JN: How are you communicating with them?
CF: In our model, all of our high-risk patients have an assigned care management team. So those care managers are reaching out and letting those patients know that we are available 24/7 because in these situations, what I’ve recognized is that the panic and the anxiety is far worse than the disease. And that panic and anxiety is not limited just to lay people. It also affects health care professionals up to and including physicians.
JN: You said your call volume has gone up 20%. How are you dealing with that?
CF: You’ve got to have scripts for your call center. You’ve got to have a patient self-assessment tool because you’re not going to be able to manage all your calls. So if you call our office today, you’ll get a message up front that says if you have questions about coronavirus, please refer to our call center. If you have additional questions, please hold the line and then during the hold time, you’ll hear us actually drive home those three self-assessment questions so when it's time to make the appointment, they know that. Because if you’re positive for the self-assessment, we don’t want you coming to the doctor’s office. We have nothing to help you. We want you to either quarantine at home and be reassured by us or if you’re having life-threatening symptoms, we want you to go to the emergency room.
JN: This situation has you thinking about family physicians and other primary care providers in the community. Make the case for investing more in primary care.

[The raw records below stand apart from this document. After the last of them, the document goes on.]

Lemma latest_name k `{ext : !External k} h n o : stores_kind k → latest k h n = Some o → Name (ext_Meta o) = n.
Proof.
  intros Hs. induction h as [|r h IH] using rev_ind; [by apply stores_name|]. rewrite latest_app.
  destruct (stored k n r) as [o'|] eqn:E; [|done]. intros [= <-]. unfold stored in E.
  destruct r as [|k' o| | | | |]; try done. destruct (decide _); [|done]. by case_bool_decide; simplify_eq.
Qed.

Lemma le_kind_mark k `{ext : !External k} {laws : ExternalLaws k} h n o :
  stores_kind k → latest k h n = Some o → needsMark (ext_Meta o) = true →
  let o' := ext_setMeta (mark b (ext_Meta o)) o in
  le_kind k h (h ++ [Update k o']) ∧ latest k (h ++ [Update k o']) n = Some o'.
Proof.
  intros Hs Ho Hm o'. pose proof (latest_name k h n o Hs Ho) as Hn.
  assert (∀ m, latest k (h ++ [Update k o']) m = if decide (m = n) then Some o' else latest k h m) as Hl.
  { intros m. rewrite latest_app, stored_same. unfold o'. rewrite ext_Meta_set. cbn [mark Name set_field]. rewrite Hn.
    case_bool_decide; case_decide; congruence. }
  split; [|by rewrite Hl, decide_True]. intros m. rewrite Hl. case_decide as Hmn.
  - subst m. rewrite Ho. by right.
  - destruct (latest k h m); [by left|done].
Qed.

Lemma le_kind_other k k' `{ext : !External k} h (o : Typed k') : k' ≠ k → le_kind k h (h ++ [Update k' o]).
Proof. intros Hk n. rewrite latest_app, stored_other by done. destruct (latest k h n); [by left|done]. Qed.

(** ** A run, seen from its end

    [conv m P g]: a run of [m] only marks; when it succeeds, [P] holds of the
    contents from then on and the result is what [g] computes from them. *)
Definition conv {A} (m : API A) (P : list Request → Prop) (g : list Request → A) : Prop :=
  ∀ h, le h (m h).2 ∧ ∀ a, (m h).1 = Ok a → ∀ h1, le (m h).2 h1 → P h1 ∧ a = g h1.

Lemma conv_ret {A} (a : A) : conv (mret a) (λ _, True) (λ _, a).
Proof using Hb. intros h. split; [done|]. by intros ? [= <-]. Qed.

Lemma conv_bind {A B} (m : API A) (f : A → API B) P g P' g' :
  conv m P g → (∀ a, conv (f a) P' (g' a)) → conv (m ≫= f) (λ h, P h ∧ P' h) (λ h, g' (g h) h).
Proof using Hb.
  intros Hm Hf h. destruct (Hm h) as [Hle Hr]. unfold mbind, API_bind.
  destruct (m h) as [[a|e|w] h'] eqn:E; simpl in *; [|done..]. destruct (Hf a h') as [Hle' Hr'].
  split; [by etrans|]. intros c Hc h1 Hh1. destruct (Hr' c Hc h1 Hh1) as [HP' ->].
  destruct (Hr a eq_refl h1) as [HP ->]; [by etrans|]. done.
Qed.

Lemma conv_map {A B} (m : API A) (f : A → B) P g : conv m P g → conv (m ≫= λ a, mret (f a)) P (λ h, f (g h)).
Proof using Hb.
  intros Hm h. destruct (Hm h) as [Hle Hr]. unfold mbind, API_bind.
  destruct (m h) as [[a|e|w] h'] eqn:E; simpl in *; [|done..]. split; [done|].
  intros c [= <-] h1 Hh1. by destruct (Hr a eq_refl h1 Hh1) as [HP ->].
Qed.

Lemma conv_foldA {A B} (f : A → B → API A) (P : B → list Request → Prop) (g : list Request → A → B → A) a l :
  (∀ a b, conv (f a b) (P b) (λ h, g h a b)) →
  conv (foldA f a l) (λ h, ∀ b, b ∈ l → P b h) (λ h, foldl (g h) a l).
Proof using Hb.
  intros Hf. revert a. induction l as [|x l IH]; intros a h.
  { split; [done|]. intros ? [= <-] h1 _. split; [|done]. intros y Hy. by apply not_elem_of_nil in Hy. }
  destruct (conv_bind _ _ _ _ _ _ (Hf a x) IH h) as [Hle Hr]. split; [done|].
  intros c Hc h1 Hh1. destruct (Hr c Hc h1 Hh1) as [[Hx Hl] ->]. split; [|done].
  intros y [->|Hy]%elem_of_cons; [done|by apply Hl].
Qed.

Lemma conv_weaken {A} (m : API A) (P P' : list Request → Prop) g :
  (∀ h, P h → P' h) → conv m P g → conv m P' g.
Proof. intros HP Hm h. destruct (Hm h) as [Hle Hr]. split; [done|]. intros a Ha h1 Hh1. destruct (Hr a Ha h1 Hh1). auto. Qed.

Lemma conv_result {A} (m : API A) P g g' : conv m P g → (∀ h, g h = g' h) → conv m P g'.
Proof. intros Hm Hg h. destruct (Hm h) as [Hle Hr]. split; [done|]. intros a Ha h1 Hh1. rewrite <- Hg. by apply Hr. Qed.

Lemma conv_retry {A} n (m : API A) P g : conv m P g → conv (RetryOnConflict n m) P g.
Proof using Hb.
  intros Hm. induction n as [|n IH]; intros h; simpl; destruct (Hm h) as [Hle Hr];
    destruct (m h) as [[a|e|w] h'] eqn:E; simpl in *; try done; destruct (IsConflict e); try done.
  destruct (IH h') as [Hle' Hr']. split; [by etrans|done].
Qed.

(** *** One object *)

(** What is there under a name, and whether it carries the marks *)
Definition there (k : ReadKind) `{ext : !External k} (n : string) (watch : bool) (h : list Request) : Prop :=
  ∃ o, latest k h n = Some o ∧ (watch = true → needsMark (ext_Meta o) = false).
Definition object_of (k : ReadKind) `{ext : !External k} (d : Typed k) (h : list Request) (n : string) : Typed k :=
  default d (latest k h n).

(** Any difference in the marks of an object that is not watched does not show
    in what is recorded of it. *)
Definition records_data (k : ReadKind) `{ext : !External k} {A} (rec : Typed k → A) : Prop :=
  ∀ m o, rec (ext_setMeta m o) = rec o.

Definition le_at (k : ReadKind) `{ext : !External k} : Prop :=
  (∀ h h', le h h' → le_kind k h h') ∧ (∀ h o, le_kind k h (h ++ [Update k o]) → le h (h ++ [Update k o])).

Lemma le_at_cm : le_at ConfigMapKind.
Proof. split; [by intros ?? []|]. intros h o H. split; [done|by apply le_kind_other]. Qed.
Lemma le_at_secret : le_at SecretKind.
Proof. split; [by intros ?? []|]. intros h o H. split; [by apply le_kind_other|done]. Qed.

Lemma checkExternalObject_run k n h :
  (checkExternalObject k n ns h).2 = h ++ [Get k ns n] ∧
  ∀ o, (checkExternalObject k n ns h).1 = Ok o → respond h (Get k ns n) = Ok o.
Proof.
  unfold checkExternalObject, mapErr, call. destruct (respond h _); (split; [done|]); intros o' [=]; by subst.
Qed.

Lemma conv_check k `{ext : !External k} {A} (d : Typed k) n (rec : Typed k → A) :
  stores_kind k → le_at k → records_data k rec →
  conv (checkExternalObject k n ns ≫= λ o, mret (rec o)) (there k n false) (λ h, rec (object_of k d h n)).
Proof using Hb.
  intros Hs [Hle _] Hrec h. destruct (checkExternalObject_run k n h) as [Hh Ho]. unfold mbind, API_bind.
  assert (le h (h ++ [Get k ns n])) as Hl by (apply le_reads; by constructor).
  destruct (checkExternalObject k n ns h) as [[o|e|w] h'] eqn:E; simpl in *; subst h'; [|done..].
  split; [done|]. intros a [= <-] h1 Hh1. specialize (Ho o eq_refl). apply (stores_get k Hs) in Ho.
  apply Hle in Hh1. specialize (Hh1 n). rewrite latest_reads, Ho in Hh1 by (by constructor).
  unfold there, object_of. destruct (latest k h1 n) as [o'|]; [|done]. split; [by exists o'|]. simpl.
  destruct Hh1 as [->|[_ ->]]; [done|by rewrite Hrec].
Qed.

Lemma conv_markObject k `{ext : !External k} {laws : ExternalLaws k} (d : Typed k) n :
  stores_kind k → le_at k → conv (markObject k b n ns) (there k n true) (λ h, object_of k d h n).
Proof using Hb.
  intros Hs [Hle Hup] h. unfold markObject, mbind, API_bind.
  destruct (checkExternalObject_run k n h) as [Hh Ho].
  assert (le h (h ++ [Get k ns n])) as Hl by (apply le_reads; by constructor).
  destruct (checkExternalObject k n ns h) as [[o|e|w] h'] eqn:E; simpl in *; subst h'; [|done..].
  specialize (Ho o eq_refl). apply (stores_get k Hs) in Ho.
  rewrite <- (latest_reads k h [Get k ns n]) in Ho by (by constructor). set (h' := h ++ _) in *.
  assert (∀ h2 o2, latest k h2 n = Some o2 → needsMark (ext_Meta o2) = false → ∀ h1, le h2 h1 →
    there k n true h1 ∧ o2 = object_of k d h1 n) as Hend.
  { intros h2 o2 H2 Hm2 h1 Hh1. apply Hle in Hh1. specialize (Hh1 n). rewrite H2 in Hh1. unfold there, object_of.
    destruct (latest k h1 n) as [o1|]; [|done]. destruct Hh1 as [->|[Hm1 _]]; [|congruence]. split; [by exists o2|done]. }
  destruct (needsMark (ext_Meta o)) eqn:Hm.
  - destruct (le_kind_mark k h' n o Hs Ho Hm) as [Hk Hn]. unfold call. rewrite (stores_update k Hs). simpl.
    apply Hup in Hk. split; [by etrans|]. intros a [= <-] h1 Hh1. eapply Hend; [exact Hn| |exact Hh1].
    rewrite ext_Meta_set. by apply mark_needsMark.
  - pose proof (needsMark_present _ Hm) as Hp. simpl in Hp. simpl. rewrite Hp, ext_set_Meta. split; [done|].
    intros a [= <-] h1 Hh1. by eapply Hend.
Qed.

Lemma conv_ext {A} (m m' : API A) P g : (∀ h, m h = m' h) → conv m' P g → conv m P g.
Proof. intros Hm Hc h. rewrite Hm. apply Hc. Qed.

Lemma conv_addObject k `{ext : !External k} {laws : ExternalLaws k} (d : Typed k) n (watch : bool) rec st :
  stores_kind k → le_at k → (watch = false → ∀ m o ec, rec (ext_setMeta m o) ec = rec o ec) →
  conv (addObject k b n ns watch rec st) (there k n watch)
    (λ h, (rec (object_of k d h n) st.1, if watch then concatData st.2 (object_of k d h n) else st.2)).
Proof using Hb.
  intros Hs Hle Hrec. destruct watch.
  - eapply (conv_ext _ (RetryOnConflict retries (markObject k b n ns) ≫= λ o, mret (rec o st.1, concatData st.2 o))).
    + intros h. unfold addObject, addExtConfig, mbind, API_bind. simpl. by destruct (RetryOnConflict _ _ h) as [[]].
    + apply (conv_map _ (λ o, (rec o st.1, concatData st.2 o))). by apply conv_retry, conv_markObject.
  - eapply (conv_ext _ (checkExternalObject k n ns ≫= λ o, mret (rec o st.1, st.2))).
    + intros h. unfold addObject, addExtConfig, mbind, API_bind. simpl. by destruct (checkExternalObject _ _ _ h) as [[]].
    + apply (conv_check k d n (λ o, (rec o st.1, st.2))); [done..|]. intros m o. by rewrite Hrec.
Qed.

(** The contents as functions of names *)
Definition cm_of (h : list Request) (n : string) : ConfigMap := object_of ConfigMapKind emptyConfigMap h n.
Definition secret_of (h : list Request) (n : string) : Secret := object_of SecretKind emptySecret h n.
Definition pvc_of (n : string) : PersistentVolumeClaim :=
  match respond [] (Get PvcKind ns n) with
  | Ok p => p
  | _ => mkPersistentVolumeClaim (mkTypeMeta "" "") emptyMeta ""
  end.

Context (Hstores : stores).

Lemma conv_addConfigMap n (watch : bool) rec st :
  (watch = false → ∀ m (o : Typed ConfigMapKind) ec, rec (ext_setMeta m o) ec = rec o ec) →
  conv (addObject ConfigMapKind b n ns watch rec st) (there ConfigMapKind n watch)
    (λ h, (rec (cm_of h n) st.1, if watch then concatData (k := ConfigMapKind) st.2 (cm_of h n) else st.2)).
Proof using Hb Hstores. apply conv_addObject; [apply _|apply stores_cm, Hstores|apply le_at_cm]. Qed.

Lemma conv_addSecret n (watch : bool) rec st :
  (watch = false → ∀ m (o : Typed SecretKind) ec, rec (ext_setMeta m o) ec = rec o ec) →
  conv (addObject SecretKind b n ns watch rec st) (there SecretKind n watch)
    (λ h, (rec (secret_of h n) st.1, if watch then concatData (k := SecretKind) st.2 (secret_of h n) else st.2)).
Proof using Hb Hstores. apply conv_addObject; [apply _|apply stores_secret, Hstores|apply le_at_secret]. Qed.

(** Each step of the loops *)
Lemma conv_appConfig st r :
  conv (addAppConfigRef b ns st r) (there ConfigMapKind (api.for_Name r) (addToWatch r)) (λ h, stepAppConfig (cm_of h) st r).
Proof using Hb Hstores.
  eapply conv_result; [apply conv_addConfigMap; by intros _ ? [] ?|].
  intros h. unfold stepAppConfig. by destruct (addToWatch r).
Qed.

Lemma conv_configMapFile st r :
  conv (addConfigMapFileRef b ns st r) (there ConfigMapKind (api.for_Name r) (addToWatch r)) (λ h, stepConfigMapFile (cm_of h) st r).
Proof using Hb Hstores.
  eapply conv_result; [apply conv_addConfigMap; by intros _ ? [] ?|].
  intros h. unfold stepConfigMapFile. by destruct (addToWatch r).
Qed.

CF: This is a disease that is going to travel through our communities and for the vast majority of patients, be managed by community-based physicians through testing, education, and the reduction of anxiety associated with the unknown. Nobody is better prepared to do that than those doctors who have a relationship with patients that has been trusted and built over years.

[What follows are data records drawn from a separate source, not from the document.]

Lemma updateAndValidate_leads b m i :
  leads (updateAndValidate (mo_ := o1) b m i) (updateAndValidate (mo_ := o2) b m i).
Proof.
  unfold updateAndValidate. destruct (RuntimeObjects m !! i) as [[]|]; try done.
  - destruct (getDeployment m) as [[j d]|]; [|done]. apply leads_bind; [apply updateAppConfig_leads|done].
  - apply withDeployment_leads, updateConfigMapFiles_leads.
  - destruct (hasDynamicPlugins _ _); [|done]. apply withDeployment_leads, updateDynamicPlugins_leads.
  - apply leads_bind; [apply updateRoute_leads|done].
  - apply withDeployment_leads, updateSecretFiles_leads.
Qed.

Lemma InitObjects_leads ec b platform :
  order_free o1 (api.Spec b) → leads (InitObjects (mo_ := o1) b ec platform) (InitObjects (mo_ := o2) b ec platform).
Proof.
  intros (Hd & flavours & Hf & Hl & Hs). unfold InitObjects. rewrite !runtimeConfig_registrations. simpl.
  rewrite Hf, (GetEnabledFlavours_orders o1 o2 _ _ Hf Hl). simpl. apply leads_bind.
  - by apply leads_eq, initObjects_orders.
  - intros m. apply leads_foldM. intros m' i. apply leads_wrapErr, updateAndValidate_leads.
Qed.

End init.

(** ** Preprocessing

    Whatever the orders, the same is asked of the server, and the same is made
    of its answers. *)

Section preprocess.
Context `{ks : !KubeScheme, os : !OS, srv : !APIServer, rp : !RetryPolicy, nested : !NestedStrings, sha : !Sha256}.
Context (o1 o2 : MapOrder).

The additional ability that those doctors have is the ability to risk-stratify their patients. They understand which of those patients is high-risk either based on age or comorbidity, and when given the appropriate technology like telehealth in a non-regulatory confined way, they can deliver appropriate care to patients in the community or their home. To send people in this type of situation to a health care system that is effectively being built to manage acute and traumatic injury is not helpful.

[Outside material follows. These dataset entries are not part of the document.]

(* ===== verification/Steady.v ===== *)
(** * The steady state of a custom resource

    A reconciliation reads of the custom resource its metadata and its spec, not
    its status.  In a cluster where nothing the custom resource refers to
    changes, and where the server keeps what is written, reconciling again
    therefore asks for the same and changes no object. *)

From S2P Require Import Prelude.
From S2P Require Import GoStrings.
From S2P Require Import K8s.
From S2P Require Import Api.
From S2P Require Import Externals.
From S2P Require Import Utils.
From S2P Require Import Deployable.
From S2P Require Import MetaInfo.
From S2P Require Import BackstageDeployment.
From S2P Require Import DynamicPluginsReference.
From S2P Require Import DynamicPlugins.
From S2P Require Import ExternalConfig.
From S2P Require Import ConfigObjects.
From S2P Require Import Db.
From S2P Require Import ServiceRoute.
From S2P Require Import DefaultConfig.
From S2P Require Import PluginDeps.
From S2P Require Import Runtime.
From S2P Require Import RuntimeSpec.
From S2P Require Import InitTheorems.
From S2P Require Import Password.
From S2P Require Import Client.
From S2P Require Import Status.
From S2P Require Import Preprocess.
From S2P Require Import Examples.
From S2P Require Import PreprocessTheorems.
From S2P Require Import Reconcile.
From S2P Require Import ReconcileTheorems.
From S2P Require Import Store.
From S2P Require Import MapOrders.
From stdpp Require Import options.

(** ** What does not read the status *)

Section status.
Context `{os_ : !OS, mo_ : !MapOrder, own : !Ownership, merge2 : !Merge2, wyaml : !WorkloadYaml,
  dy : !DynaYaml, ks : !KubeScheme, fy : !FlavourYaml, ay : !AppConfigYaml, rnd : !Rand}.

#[export] Instance same_spec_equivalence : Equivalence same_spec.
Proof. split; [by split|by intros ?? []|]. intros b1 b2 b3 [H1 H2] [H3 H4]. split; congruence. Qed.

#[export] Instance bsName_proper : Proper (same_spec ==> eq) api.bsName.
Proof. intros b b' [Hm _]. unfold api.bsName. by rewrite Hm. Qed.
#[export] Instance bsNamespace_proper : Proper (same_spec ==> eq) api.bsNamespace.
Proof. intros b b' [Hm _]. unfold api.bsNamespace. by rewrite Hm. Qed.

(** What a function of the whole custom resource makes of two with the same
    metadata and spec, once its own uses of the owner are unfolded *)
Ltac ignores_status unfolding :=
  intros [m s st] [m' s' st'] [Hm Hs]; simpl in Hm, Hs; subst m' s'; repeat intros ?? <-;
  pose proof (SetControllerReference_meta (api.mkBackstage m s st) (api.mkBackstage m s st') eq_refl) as Hown;
  unfolding; rewrite ?Hown; reflexivity.

#[export] Instance InitObjects_proper : Proper (same_spec ==> eq ==> eq ==> eq) InitObjects.
Proof.
  ignores_status ltac:(cbv beta delta [InitObjects updateObjects updateAndValidate initObject addToModel newObject
    addAppConfig addConfigMapEnvs addConfigMapFiles addDbSecret addDbService addDbStatefulSet addDeployment
    addDynamicPlugins addPvcs addRoute addSecretEnvs addSecretFiles addService
    updateAppConfig updateConfigMapEnvs updateConfigMapFiles updateDbSecret updateDbStatefulSet updateDeployment
    updatePvcs updateRoute updateSecretEnvs updateSecretFiles hasDynamicPlugins
    setMetaInfo setNameAndMeta setItemMetaInfo setMultiObjectConfigMetaInfo ownItems addSecrets
    deploymentMetaInfo dbServiceMetaInfo dbSecretMetaInfo dbStatefulSetMetaInfo serviceMetaInfo routeMetaInfo
    setDeployment mergePatch listMergeMode authSecretName choosePlugins processPlugins chooseRoute buildBaseUrl
    updateAppConfigWithBaseUrls addPluginsAppConfig]).
Qed.

#[export] Instance GetPluginDeps_proper : Proper (same_spec ==> eq ==> eq) GetPluginDeps.
Proof. ignores_status ltac:(cbv beta delta [GetPluginDeps ownDependency]). Qed.

Context `{srv : !APIServer, rp : !RetryPolicy, nested : !NestedStrings, sha : !Sha256}.

#[export] Instance preprocessSpec_proper : Proper (eq ==> same_spec ==> eq ==> eq) preprocessSpec.
Proof. intros p _ <- [m s st] [m' s' st'] [Hm Hs] h _ <-. simpl in Hm, Hs. by subst m' s'. Qed.

(** ** The requests of the steps between preprocessing and the objects *)

Definition monitorRequests (b : api.Backstage) : outcome (list Request) :=
  if negb (api.IsMonitoringEnabled (api.Spec b)) then Ok []
  else
    m ← wrapErr "failed to set controller reference" (SetControllerReference b (sm_Meta (serviceMonitor b)));
    Ok [PatchMonitor ((serviceMonitor b) <| sm_Meta := m |>)].

Definition depsRequests (b : api.Backstage) (m : BackstageModel) : outcome (list Request) :=
  match GetRuntimeObject DynamicPluginsKey m with
  | Some (RDynamicPlugins plugins) =>
      fmap (M := list) PatchUnstructured <$> wrapErr "failed to get plugin dependencies" (GetPluginDeps b plugins)
  | _ => Ok []
  end.

#[export] Instance monitorRequests_proper : Proper (same_spec ==> eq) monitorRequests.
Proof. ignores_status ltac:(cbv beta delta [monitorRequests serviceMonitor]). Qed.
#[export] Instance depsRequests_proper : Proper (same_spec ==> eq ==> eq) depsRequests.
Proof.
  intros b b' Hb m _ <-. unfold depsRequests. destruct (GetRuntimeObject _ _) as [[]|]; try done. by rewrite Hb.
Qed.

(** A step that issues applies: it succeeds exactly when they are known and all
    accepted, and then it has issued them. *)
Definition applies (m : API unit) (l : outcome (list Request)) : Prop :=
  ∀ h h', m h = (Ok (), h') ↔ ∃ rs, l = Ok rs ∧ accepts h rs ∧ h' = h ++ rs.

Those are the three legs that we should be thinking about: community-based physicians, risk-stratified patients, and technology to assist in reaching those patients. That’s the angle that I want to drive home.
Those are all the kinds of things that an organization like mine can do because of our commitment and access to capital, but it can’t be done by small practices in rural America and certainly not in rural Texas, because they don’t have the regulatory relief and they don’t have the access to data.
We need to make a serious investment in community-based physicians, technology, and analytics that allow us to reach and manage our most vulnerable patients in the site where they’re most comfortable, their home. That’s the message we should be bringing as family docs.
This is our moment. This is a moment for family physicians to take the lead and show their value throughout not just their neighborhoods and their communities, but the country at large when it comes to managing large scale disease that is neither acute or traumatic.
There’s no group of physicians that have the kinds of relationships that family physicians have with their patients in every community in America. And this is the time for us to leverage that trust, use analytics and technology to reach those patients at highest risk. And if we do that, then the death rate in this country will be far less than what would be predicted.
Juan E. Vargas said
Thank you Dr. Fields for making this argument for more investment in Primary Care and specifically, Family Medicine. As a fourth year medical student matching into Family Medicine, I am encouraged by doctors like yourself that affirm my decision to go into such an important and necessary field of medicine going into the future.